## EXERCISE DIRECTIONS
Every line in the records below with the string "proj" needs to be copied out.

—————

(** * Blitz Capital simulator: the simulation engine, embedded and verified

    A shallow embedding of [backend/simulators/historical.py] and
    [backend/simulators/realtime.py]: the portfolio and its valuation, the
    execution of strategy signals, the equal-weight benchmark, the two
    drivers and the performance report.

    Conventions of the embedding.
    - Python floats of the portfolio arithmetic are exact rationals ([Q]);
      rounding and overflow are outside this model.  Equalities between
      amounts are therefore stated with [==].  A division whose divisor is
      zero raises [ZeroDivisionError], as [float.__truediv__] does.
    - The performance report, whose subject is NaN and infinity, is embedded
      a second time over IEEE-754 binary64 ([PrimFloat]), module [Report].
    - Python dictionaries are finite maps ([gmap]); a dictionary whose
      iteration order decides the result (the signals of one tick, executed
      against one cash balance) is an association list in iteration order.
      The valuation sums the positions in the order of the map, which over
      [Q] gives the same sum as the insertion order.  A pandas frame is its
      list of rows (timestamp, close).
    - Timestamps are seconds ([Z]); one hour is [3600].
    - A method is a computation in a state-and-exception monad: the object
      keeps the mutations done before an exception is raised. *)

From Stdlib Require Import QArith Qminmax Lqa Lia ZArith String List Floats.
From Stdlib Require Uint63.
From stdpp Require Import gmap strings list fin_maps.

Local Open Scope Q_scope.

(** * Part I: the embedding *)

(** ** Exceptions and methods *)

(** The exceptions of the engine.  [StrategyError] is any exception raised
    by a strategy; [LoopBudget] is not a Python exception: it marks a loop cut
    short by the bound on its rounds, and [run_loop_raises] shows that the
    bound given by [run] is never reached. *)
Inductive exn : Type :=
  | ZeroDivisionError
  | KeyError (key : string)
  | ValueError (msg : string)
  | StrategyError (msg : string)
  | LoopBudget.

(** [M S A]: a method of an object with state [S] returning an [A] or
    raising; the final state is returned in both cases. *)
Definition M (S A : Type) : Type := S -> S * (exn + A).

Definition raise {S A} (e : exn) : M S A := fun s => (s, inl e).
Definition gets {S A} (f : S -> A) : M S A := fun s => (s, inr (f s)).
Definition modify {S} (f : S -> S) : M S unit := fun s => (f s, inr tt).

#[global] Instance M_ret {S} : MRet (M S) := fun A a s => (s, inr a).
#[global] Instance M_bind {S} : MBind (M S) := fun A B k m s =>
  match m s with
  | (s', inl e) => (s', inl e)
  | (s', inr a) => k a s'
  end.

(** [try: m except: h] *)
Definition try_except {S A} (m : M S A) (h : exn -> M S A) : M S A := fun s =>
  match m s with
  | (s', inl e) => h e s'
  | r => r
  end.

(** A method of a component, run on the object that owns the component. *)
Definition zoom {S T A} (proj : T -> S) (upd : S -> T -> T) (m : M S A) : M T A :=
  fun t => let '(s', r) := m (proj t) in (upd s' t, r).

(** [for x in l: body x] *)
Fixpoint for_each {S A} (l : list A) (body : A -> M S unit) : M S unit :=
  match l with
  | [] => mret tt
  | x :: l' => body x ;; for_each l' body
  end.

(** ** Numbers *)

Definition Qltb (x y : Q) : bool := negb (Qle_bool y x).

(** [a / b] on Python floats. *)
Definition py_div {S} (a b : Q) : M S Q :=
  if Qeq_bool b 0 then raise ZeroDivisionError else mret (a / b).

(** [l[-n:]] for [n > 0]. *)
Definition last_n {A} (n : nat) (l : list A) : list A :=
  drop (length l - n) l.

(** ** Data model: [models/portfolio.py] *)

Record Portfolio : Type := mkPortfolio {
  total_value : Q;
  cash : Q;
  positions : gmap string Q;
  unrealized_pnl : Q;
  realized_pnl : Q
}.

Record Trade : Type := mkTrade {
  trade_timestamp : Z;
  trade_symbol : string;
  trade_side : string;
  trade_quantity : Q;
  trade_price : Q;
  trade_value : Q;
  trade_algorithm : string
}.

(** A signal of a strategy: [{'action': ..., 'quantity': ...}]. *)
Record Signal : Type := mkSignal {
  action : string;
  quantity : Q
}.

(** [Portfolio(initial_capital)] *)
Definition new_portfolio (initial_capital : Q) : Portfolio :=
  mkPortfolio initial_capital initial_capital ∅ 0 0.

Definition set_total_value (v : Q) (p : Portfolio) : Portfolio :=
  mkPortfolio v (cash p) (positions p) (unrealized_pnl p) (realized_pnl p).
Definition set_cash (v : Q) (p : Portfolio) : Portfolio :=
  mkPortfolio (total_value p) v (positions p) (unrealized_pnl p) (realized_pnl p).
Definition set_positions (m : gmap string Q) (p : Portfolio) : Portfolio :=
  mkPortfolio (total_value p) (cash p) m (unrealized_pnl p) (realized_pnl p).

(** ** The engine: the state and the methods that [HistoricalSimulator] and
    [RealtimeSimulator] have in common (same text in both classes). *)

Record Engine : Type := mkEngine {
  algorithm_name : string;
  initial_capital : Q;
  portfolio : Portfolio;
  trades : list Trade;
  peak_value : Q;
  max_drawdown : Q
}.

—————

## PROBLEM SOLUTION
Definition zoom {S T A} (proj : T -> S) (upd : S -> T -> T) (m : M S A) : M T A :=
  fun t => let '(s', r) := m (proj t) in (upd s' t, r).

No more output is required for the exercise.